▶ [BRIEF] Your answer must be every line of the data below that holds the string "Some", copied exactly.
↓↓↓
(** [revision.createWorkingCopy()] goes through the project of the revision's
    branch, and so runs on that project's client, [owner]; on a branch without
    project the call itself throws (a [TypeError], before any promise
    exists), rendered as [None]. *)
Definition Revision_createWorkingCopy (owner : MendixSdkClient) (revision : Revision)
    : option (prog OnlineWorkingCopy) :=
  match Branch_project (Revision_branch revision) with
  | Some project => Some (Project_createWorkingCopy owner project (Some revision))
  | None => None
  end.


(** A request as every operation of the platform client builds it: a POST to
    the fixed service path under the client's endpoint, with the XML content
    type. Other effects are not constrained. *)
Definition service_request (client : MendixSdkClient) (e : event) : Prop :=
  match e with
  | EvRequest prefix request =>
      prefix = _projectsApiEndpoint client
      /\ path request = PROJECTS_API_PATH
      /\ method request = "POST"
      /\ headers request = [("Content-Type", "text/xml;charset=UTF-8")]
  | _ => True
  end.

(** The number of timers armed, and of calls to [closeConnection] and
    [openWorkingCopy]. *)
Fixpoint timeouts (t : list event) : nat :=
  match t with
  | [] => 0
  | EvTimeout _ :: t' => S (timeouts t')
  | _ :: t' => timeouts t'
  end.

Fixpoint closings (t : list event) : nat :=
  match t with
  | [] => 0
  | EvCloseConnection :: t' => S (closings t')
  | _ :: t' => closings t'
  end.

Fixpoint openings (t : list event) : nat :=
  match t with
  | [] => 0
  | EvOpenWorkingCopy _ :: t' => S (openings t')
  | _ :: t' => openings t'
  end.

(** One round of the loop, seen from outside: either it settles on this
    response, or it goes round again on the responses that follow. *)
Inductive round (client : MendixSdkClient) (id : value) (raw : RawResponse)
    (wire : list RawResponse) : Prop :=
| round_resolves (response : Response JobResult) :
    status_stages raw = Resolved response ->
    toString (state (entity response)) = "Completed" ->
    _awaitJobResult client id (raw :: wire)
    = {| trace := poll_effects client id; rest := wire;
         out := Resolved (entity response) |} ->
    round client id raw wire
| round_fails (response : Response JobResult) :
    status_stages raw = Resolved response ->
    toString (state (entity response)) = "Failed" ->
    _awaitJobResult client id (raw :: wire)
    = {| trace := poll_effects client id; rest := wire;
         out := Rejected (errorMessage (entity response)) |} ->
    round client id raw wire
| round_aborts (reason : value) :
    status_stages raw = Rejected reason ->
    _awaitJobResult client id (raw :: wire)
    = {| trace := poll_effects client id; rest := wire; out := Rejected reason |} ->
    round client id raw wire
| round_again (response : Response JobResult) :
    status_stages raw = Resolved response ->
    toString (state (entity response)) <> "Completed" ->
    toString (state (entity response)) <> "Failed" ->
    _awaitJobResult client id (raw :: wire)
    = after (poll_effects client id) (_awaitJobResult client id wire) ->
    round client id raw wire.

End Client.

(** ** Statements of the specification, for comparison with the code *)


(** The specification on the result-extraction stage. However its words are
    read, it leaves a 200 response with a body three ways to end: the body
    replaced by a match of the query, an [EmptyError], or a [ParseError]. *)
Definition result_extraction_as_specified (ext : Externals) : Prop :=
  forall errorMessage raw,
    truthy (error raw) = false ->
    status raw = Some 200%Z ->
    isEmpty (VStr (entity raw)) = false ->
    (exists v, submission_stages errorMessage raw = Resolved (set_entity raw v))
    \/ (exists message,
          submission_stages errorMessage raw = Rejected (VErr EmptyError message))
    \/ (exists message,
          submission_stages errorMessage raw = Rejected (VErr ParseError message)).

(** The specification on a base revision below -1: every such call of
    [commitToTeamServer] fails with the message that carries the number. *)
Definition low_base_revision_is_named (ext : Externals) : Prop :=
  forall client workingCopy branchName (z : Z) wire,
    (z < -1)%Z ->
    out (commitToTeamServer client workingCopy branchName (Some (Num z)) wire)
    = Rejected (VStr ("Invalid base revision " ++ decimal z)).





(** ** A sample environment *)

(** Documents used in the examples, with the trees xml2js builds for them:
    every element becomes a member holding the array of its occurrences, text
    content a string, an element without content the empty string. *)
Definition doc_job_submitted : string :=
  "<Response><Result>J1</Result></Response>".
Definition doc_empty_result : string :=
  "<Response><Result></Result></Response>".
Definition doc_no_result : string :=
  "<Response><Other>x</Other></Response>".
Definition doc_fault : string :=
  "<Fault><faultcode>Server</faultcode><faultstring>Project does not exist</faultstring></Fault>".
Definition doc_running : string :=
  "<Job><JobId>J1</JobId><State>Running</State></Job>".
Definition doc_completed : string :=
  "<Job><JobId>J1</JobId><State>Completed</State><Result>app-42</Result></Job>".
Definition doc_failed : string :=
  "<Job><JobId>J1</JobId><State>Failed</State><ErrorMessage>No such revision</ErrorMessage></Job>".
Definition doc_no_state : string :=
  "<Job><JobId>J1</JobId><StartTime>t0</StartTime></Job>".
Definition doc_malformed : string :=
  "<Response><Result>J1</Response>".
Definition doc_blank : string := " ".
↑↑↑
↓↓↓
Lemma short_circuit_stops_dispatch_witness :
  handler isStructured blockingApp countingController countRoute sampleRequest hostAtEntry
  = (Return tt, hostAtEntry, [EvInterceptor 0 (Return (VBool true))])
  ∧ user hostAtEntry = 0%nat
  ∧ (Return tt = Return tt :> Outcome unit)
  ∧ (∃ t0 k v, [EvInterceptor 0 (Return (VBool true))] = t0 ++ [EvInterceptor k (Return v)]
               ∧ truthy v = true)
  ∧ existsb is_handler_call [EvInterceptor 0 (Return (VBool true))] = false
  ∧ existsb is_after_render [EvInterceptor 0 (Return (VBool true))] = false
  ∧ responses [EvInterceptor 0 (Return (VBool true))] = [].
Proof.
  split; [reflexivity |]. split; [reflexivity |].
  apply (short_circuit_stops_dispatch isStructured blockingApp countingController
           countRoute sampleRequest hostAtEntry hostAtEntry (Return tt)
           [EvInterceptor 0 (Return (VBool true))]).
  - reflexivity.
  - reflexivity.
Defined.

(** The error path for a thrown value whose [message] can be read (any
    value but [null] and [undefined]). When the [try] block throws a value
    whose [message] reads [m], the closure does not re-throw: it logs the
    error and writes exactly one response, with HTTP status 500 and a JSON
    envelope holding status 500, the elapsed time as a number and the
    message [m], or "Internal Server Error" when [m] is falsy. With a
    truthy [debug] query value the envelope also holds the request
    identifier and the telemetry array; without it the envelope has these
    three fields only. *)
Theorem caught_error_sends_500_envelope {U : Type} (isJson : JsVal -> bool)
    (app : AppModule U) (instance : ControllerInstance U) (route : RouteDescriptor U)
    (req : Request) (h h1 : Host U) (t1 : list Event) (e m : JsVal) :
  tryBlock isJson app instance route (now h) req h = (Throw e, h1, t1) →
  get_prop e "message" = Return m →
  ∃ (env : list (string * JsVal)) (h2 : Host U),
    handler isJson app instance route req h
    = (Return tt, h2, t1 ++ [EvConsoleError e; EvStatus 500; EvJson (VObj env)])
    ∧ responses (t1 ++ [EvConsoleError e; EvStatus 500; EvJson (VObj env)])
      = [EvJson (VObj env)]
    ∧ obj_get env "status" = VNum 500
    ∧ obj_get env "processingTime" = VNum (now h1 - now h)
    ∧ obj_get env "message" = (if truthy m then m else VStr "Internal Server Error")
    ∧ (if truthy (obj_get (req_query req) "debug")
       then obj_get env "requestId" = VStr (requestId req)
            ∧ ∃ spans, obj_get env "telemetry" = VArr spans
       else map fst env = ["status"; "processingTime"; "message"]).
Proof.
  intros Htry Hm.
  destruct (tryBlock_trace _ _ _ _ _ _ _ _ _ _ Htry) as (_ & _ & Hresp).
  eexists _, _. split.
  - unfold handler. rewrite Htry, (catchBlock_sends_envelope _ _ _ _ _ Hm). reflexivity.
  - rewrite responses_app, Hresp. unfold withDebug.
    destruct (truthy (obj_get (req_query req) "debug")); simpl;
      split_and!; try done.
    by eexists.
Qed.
↑↑↑
▶ [RESULT FOR THIS TASK]
  | Some project => Some (Project_createWorkingCopy owner project (Some revision))
    status raw = Some 200%Z ->
    out (commitToTeamServer client workingCopy branchName (Some (Num z)) wire)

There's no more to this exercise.